▸ **WORK INSTRUCTIONS**
Only the lines of the data below from the one with "(** The bytes" through the one with "Definition createHashObject : hashobj" are wanted. Repeat them exactly.
======== PROVIDED DATA ========
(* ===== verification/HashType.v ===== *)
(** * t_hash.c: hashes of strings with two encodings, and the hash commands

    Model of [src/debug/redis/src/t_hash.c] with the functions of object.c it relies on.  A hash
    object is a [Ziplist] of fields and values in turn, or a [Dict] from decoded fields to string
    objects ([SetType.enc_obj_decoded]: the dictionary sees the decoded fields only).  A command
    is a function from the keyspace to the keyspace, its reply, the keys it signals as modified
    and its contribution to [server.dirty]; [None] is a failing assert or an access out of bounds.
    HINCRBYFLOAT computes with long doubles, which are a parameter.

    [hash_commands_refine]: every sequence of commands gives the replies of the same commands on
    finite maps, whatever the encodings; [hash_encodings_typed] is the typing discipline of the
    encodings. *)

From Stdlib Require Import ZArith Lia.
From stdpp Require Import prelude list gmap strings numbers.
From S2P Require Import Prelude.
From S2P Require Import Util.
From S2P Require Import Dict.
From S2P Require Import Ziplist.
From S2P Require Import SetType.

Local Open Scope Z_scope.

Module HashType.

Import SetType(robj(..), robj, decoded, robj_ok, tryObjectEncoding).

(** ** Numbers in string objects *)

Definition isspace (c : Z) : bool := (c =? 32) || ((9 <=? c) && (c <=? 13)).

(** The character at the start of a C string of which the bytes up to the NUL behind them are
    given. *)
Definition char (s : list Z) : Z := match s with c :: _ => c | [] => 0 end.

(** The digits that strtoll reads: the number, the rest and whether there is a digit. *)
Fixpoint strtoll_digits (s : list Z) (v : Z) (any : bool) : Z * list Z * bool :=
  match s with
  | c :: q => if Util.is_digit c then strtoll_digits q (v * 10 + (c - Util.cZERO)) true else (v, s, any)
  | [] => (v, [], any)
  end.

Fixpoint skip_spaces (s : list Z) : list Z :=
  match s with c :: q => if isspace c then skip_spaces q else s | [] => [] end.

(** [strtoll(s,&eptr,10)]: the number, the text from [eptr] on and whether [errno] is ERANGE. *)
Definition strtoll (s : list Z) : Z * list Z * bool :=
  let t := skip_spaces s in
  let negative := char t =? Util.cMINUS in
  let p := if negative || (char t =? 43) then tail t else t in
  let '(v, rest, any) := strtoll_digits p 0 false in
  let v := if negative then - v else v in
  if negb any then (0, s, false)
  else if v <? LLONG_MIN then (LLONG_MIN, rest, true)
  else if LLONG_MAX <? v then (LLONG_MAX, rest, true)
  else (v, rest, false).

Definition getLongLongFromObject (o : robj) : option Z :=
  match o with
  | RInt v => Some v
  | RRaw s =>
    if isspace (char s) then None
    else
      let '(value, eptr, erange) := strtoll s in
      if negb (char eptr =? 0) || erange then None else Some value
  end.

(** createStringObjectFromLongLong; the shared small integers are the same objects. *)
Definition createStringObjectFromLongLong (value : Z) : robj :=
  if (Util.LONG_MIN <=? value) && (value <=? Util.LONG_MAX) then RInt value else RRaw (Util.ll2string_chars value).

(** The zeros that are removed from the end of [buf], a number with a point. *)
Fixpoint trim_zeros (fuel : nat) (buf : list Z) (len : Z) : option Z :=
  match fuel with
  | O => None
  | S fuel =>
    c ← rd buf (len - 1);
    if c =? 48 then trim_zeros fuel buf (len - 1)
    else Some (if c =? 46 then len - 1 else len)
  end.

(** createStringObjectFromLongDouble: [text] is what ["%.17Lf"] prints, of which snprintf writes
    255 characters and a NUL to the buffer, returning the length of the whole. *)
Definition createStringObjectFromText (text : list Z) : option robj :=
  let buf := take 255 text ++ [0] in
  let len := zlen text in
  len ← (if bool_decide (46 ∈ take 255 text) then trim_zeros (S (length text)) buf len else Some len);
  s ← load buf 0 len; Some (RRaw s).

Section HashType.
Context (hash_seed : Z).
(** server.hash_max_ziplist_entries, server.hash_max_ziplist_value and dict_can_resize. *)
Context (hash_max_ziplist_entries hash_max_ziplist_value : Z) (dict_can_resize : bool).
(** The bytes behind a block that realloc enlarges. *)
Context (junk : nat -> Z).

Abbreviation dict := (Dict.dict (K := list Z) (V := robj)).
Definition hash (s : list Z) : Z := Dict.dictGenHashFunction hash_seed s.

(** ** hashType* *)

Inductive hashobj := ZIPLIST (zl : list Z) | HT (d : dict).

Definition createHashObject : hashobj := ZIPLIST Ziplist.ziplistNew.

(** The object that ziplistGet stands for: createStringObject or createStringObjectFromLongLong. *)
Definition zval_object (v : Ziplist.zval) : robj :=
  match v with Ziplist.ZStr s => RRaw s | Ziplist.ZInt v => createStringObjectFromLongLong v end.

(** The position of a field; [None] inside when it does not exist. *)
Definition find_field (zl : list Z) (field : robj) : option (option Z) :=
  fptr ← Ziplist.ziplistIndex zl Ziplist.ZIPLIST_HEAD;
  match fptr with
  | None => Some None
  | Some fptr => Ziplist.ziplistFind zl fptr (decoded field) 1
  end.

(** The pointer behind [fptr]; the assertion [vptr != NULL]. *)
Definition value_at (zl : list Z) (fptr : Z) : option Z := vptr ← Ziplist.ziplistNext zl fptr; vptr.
========
======== PROVIDED DATA ========
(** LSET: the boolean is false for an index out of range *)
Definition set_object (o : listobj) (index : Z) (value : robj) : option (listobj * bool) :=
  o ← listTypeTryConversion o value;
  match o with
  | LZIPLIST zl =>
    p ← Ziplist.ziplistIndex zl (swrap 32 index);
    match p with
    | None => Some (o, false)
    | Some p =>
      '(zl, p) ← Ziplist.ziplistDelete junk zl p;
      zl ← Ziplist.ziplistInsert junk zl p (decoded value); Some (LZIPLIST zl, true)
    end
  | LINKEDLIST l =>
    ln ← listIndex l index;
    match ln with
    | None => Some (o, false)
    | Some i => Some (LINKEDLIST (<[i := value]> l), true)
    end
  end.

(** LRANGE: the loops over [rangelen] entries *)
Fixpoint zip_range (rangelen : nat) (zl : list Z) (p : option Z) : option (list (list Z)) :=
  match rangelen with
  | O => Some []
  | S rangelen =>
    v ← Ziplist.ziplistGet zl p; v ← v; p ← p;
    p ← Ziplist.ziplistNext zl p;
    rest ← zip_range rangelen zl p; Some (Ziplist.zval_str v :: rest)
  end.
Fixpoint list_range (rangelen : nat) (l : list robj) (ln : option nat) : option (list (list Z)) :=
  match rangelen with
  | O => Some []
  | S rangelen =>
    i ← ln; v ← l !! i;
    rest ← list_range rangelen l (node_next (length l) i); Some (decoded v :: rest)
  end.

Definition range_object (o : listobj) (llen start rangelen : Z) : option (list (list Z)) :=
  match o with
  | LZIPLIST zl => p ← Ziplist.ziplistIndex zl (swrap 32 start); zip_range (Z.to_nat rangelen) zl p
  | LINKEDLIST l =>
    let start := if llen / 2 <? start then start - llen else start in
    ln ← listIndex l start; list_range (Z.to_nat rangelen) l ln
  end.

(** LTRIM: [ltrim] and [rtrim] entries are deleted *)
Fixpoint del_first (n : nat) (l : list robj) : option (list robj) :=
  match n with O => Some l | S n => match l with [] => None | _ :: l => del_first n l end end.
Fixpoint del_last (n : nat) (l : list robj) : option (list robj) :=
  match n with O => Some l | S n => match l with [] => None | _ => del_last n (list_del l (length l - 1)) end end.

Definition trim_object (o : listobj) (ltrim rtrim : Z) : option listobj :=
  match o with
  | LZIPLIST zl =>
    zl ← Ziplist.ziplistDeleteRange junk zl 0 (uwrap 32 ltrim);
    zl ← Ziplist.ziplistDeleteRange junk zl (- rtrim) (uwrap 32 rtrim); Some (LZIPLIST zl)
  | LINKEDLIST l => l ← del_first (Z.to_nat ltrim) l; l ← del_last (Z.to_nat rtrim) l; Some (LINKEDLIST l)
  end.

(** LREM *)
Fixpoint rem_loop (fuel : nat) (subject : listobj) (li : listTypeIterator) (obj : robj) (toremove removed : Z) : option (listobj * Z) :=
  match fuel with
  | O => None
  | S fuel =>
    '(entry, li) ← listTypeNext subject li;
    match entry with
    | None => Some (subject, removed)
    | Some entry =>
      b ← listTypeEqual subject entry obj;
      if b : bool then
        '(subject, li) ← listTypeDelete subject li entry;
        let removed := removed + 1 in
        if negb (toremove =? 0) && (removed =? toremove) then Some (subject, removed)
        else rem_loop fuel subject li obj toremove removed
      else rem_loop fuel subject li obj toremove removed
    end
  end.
========
======== PROVIDED DATA ========
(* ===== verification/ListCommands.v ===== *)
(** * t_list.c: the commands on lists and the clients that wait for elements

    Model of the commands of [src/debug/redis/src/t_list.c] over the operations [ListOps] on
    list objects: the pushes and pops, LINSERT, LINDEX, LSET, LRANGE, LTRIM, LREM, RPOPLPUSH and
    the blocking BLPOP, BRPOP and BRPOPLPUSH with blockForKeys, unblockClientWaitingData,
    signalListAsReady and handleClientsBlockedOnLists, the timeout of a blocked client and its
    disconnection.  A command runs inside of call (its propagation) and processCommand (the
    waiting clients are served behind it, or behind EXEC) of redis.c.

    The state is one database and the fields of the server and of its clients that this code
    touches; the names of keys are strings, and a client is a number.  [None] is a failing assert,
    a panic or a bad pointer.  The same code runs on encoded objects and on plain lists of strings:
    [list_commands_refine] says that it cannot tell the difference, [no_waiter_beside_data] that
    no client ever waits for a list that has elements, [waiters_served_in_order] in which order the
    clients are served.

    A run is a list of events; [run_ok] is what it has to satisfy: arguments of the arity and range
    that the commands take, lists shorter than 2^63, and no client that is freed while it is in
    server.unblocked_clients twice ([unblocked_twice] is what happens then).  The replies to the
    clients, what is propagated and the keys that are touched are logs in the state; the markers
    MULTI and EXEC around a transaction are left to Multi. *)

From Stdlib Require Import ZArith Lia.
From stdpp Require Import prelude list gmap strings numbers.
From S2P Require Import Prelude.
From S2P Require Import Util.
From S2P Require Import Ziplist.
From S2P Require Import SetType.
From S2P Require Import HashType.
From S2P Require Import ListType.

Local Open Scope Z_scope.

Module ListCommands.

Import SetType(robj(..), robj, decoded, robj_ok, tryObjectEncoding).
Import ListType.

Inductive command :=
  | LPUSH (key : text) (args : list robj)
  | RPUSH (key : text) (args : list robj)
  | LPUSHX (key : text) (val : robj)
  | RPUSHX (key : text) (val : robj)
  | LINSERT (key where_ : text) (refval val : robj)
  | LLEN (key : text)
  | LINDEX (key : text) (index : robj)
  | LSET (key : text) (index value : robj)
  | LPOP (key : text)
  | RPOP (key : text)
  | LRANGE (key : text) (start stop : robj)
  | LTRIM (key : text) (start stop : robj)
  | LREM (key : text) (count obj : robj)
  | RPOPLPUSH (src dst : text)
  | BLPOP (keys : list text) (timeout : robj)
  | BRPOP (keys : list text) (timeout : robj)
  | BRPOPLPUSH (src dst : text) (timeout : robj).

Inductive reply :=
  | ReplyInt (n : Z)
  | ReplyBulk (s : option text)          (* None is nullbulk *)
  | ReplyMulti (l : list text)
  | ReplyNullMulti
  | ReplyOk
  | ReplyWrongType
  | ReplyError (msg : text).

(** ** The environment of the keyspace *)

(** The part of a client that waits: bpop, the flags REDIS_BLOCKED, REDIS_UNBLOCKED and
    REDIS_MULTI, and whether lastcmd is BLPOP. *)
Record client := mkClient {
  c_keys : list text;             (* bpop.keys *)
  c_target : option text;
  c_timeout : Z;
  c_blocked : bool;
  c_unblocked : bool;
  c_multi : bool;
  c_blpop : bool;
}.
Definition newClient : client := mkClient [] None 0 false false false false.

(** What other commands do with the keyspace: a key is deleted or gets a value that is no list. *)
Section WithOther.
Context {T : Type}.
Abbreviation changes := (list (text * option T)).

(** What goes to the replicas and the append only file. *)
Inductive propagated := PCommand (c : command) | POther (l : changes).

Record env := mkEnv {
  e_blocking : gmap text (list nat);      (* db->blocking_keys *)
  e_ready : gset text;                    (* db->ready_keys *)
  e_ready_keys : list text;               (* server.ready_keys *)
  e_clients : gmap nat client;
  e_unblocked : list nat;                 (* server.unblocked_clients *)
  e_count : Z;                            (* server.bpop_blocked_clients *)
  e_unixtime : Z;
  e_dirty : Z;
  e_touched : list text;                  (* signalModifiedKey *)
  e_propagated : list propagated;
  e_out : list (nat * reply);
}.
========
▸ **ANSWER TO THE EXERCISE**
(** The bytes behind a block that realloc enlarges. *)
Context (junk : nat -> Z).

Abbreviation dict := (Dict.dict (K := list Z) (V := robj)).
Definition hash (s : list Z) : Z := Dict.dictGenHashFunction hash_seed s.

(** ** hashType* *)

Inductive hashobj := ZIPLIST (zl : list Z) | HT (d : dict).

Definition createHashObject : hashobj := ZIPLIST Ziplist.ziplistNew.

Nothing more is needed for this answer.